Please return the lines of the data below, word for word, from the first line through the line containing "(forall x, x ∈ flat (lq_list".

[[ Material for the task, beginning ]]

Lemma aside_right u E q x :
  u `prefix_of` lq_name q -> u <> lq_name q -> q ∈ E -> before q x -> aside u E x.
Proof.
  intros Hu Hne Hq Hb. assert (lexlt u (lq_name q)) as Hlt by by apply prefix_lexlt.
  assert (lexlt u (lq_name x)) as Hux by by eapply lexlt_trans.
  split_and!.
  - intros H. rewrite H in Hux. by apply lexlt_irrefl in Hux.
  - intros _ Hp. destruct (decide (lq_name x = u)) as [H|H].
    + rewrite H in Hux. by apply lexlt_irrefl in Hux.
    + apply (lexlt_irrefl u). eapply lexlt_trans; [exact Hux|]. by apply prefix_lexlt.
  - intros _ Ha. by apply (Ha q).
Qed.

(** ** The tree *)

(** The search in [t] for a URI that begins with [p] comes to what is found
    among the elements [E]. *)
Definition finds (t : tree_node A) (p : list Z) (E : list (location_queue A)) : Prop :=
  forall u' rv conf, exists res,
    find_static t u' rv conf = Ret res /\ found (p ++ u') E (rv, conf) res.

Lemma finds_no_node p : finds NoNode p [].
Proof.
  intros u' rv conf. eexists. split; [done|].
  apply found_none; intros y Hy; by apply elem_of_nil in Hy.
Qed.

Lemma level_split la q lb :
  level (la ++ q :: lb) ->
  (level la /\ level (lq_list q) /\ level lb) /\
  (forall x, x ∈ flat la -> separated x q) /\
  (forall x, x ∈ flat (lq_list q) -> lq_inclusive q <> None /\ lq_name q `prefix_of` lq_name x /\ before q x) /\
  (forall x, x ∈ flat lb -> separated q x).
Proof.
  intros (H1 & H2 & H3)%level_app. inversion H2 as [|?? H4 H5 H6 H7]; subst. split_and!; try done.
  - intros x Hx. apply H3; [done|]. rewrite flat_cons. set_solver.
  - intros x Hx. apply H7; [|done]. rewrite entries_eq. set_solver.
Qed.

Lemma flat_middle x la q lb :
  x ∈ flat (la ++ q :: lb) <-> x ∈ flat la \/ x = q \/ x ∈ flat (lq_list q) \/ x ∈ flat lb.
Proof. rewrite flat_app, flat_cons. set_solver. Qed.

(** The five ways a node can go. *)
Section node.
Context (la lb : list (location_queue A)) (q : location_queue A).
Context (Hlevel : level (la ++ q :: lb)).
Let E := flat (la ++ q :: lb).

Lemma found_smaller u base res :
  differs u (lq_name q) -> found u (flat la) base res -> found u E base res.
Proof.
  apply level_split in Hlevel as (_ & _ & Hin & Hb). intros Hd. apply found_aside.
  { intros x Hx. apply flat_middle. auto. }
  intros x [Hx|Hx]%flat_middle; [by left|right]. apply (aside_above _ _ q); [done|].
  destruct Hx as [->|[Hx|Hx]]; [by left|right..]; [by apply Hin|by apply Hb].
Qed.

Lemma found_larger u base res :
  differs (lq_name q) u -> found u (flat lb) base res -> found u E base res.
Proof.
  apply level_split in Hlevel as (_ & Ha & Hin & _). intros Hd. apply found_aside.
  { intros x Hx. apply flat_middle. auto. }
  intros x [Hx|[->|[Hx|Hx]]]%flat_middle; [right|right|right|by left].
  - apply (aside_left _ _ q); [by apply Ha|by apply differs_lexlt].
  - by apply (aside_below _ _ q).
  - apply (aside_below _ _ q); [done|]. by apply Hin.
Qed.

[[ Material for the task, end ]]

▶ Answer:
Lemma aside_right u E q x :
  u `prefix_of` lq_name q -> u <> lq_name q -> q ∈ E -> before q x -> aside u E x.
Proof.
  intros Hu Hne Hq Hb. assert (lexlt u (lq_name q)) as Hlt by by apply prefix_lexlt.
  assert (lexlt u (lq_name x)) as Hux by by eapply lexlt_trans.
  split_and!.
  - intros H. rewrite H in Hux. by apply lexlt_irrefl in Hux.
  - intros _ Hp. destruct (decide (lq_name x = u)) as [H|H].
    + rewrite H in Hux. by apply lexlt_irrefl in Hux.
    + apply (lexlt_irrefl u). eapply lexlt_trans; [exact Hux|]. by apply prefix_lexlt.
  - intros _ Ha. by apply (Ha q).
Qed.

(** ** The tree *)

(** The search in [t] for a URI that begins with [p] comes to what is found
    among the elements [E]. *)
Definition finds (t : tree_node A) (p : list Z) (E : list (location_queue A)) : Prop :=
  forall u' rv conf, exists res,
    find_static t u' rv conf = Ret res /\ found (p ++ u') E (rv, conf) res.

Lemma finds_no_node p : finds NoNode p [].
Proof.
  intros u' rv conf. eexists. split; [done|].
  apply found_none; intros y Hy; by apply elem_of_nil in Hy.
Qed.

Lemma level_split la q lb :
  level (la ++ q :: lb) ->
  (level la /\ level (lq_list q) /\ level lb) /\
  (forall x, x ∈ flat la -> separated x q) /\
  (forall x, x ∈ flat (lq_list q) -> lq_inclusive q <> None /\ lq_name q `prefix_of` lq_name x /\ before q x) /\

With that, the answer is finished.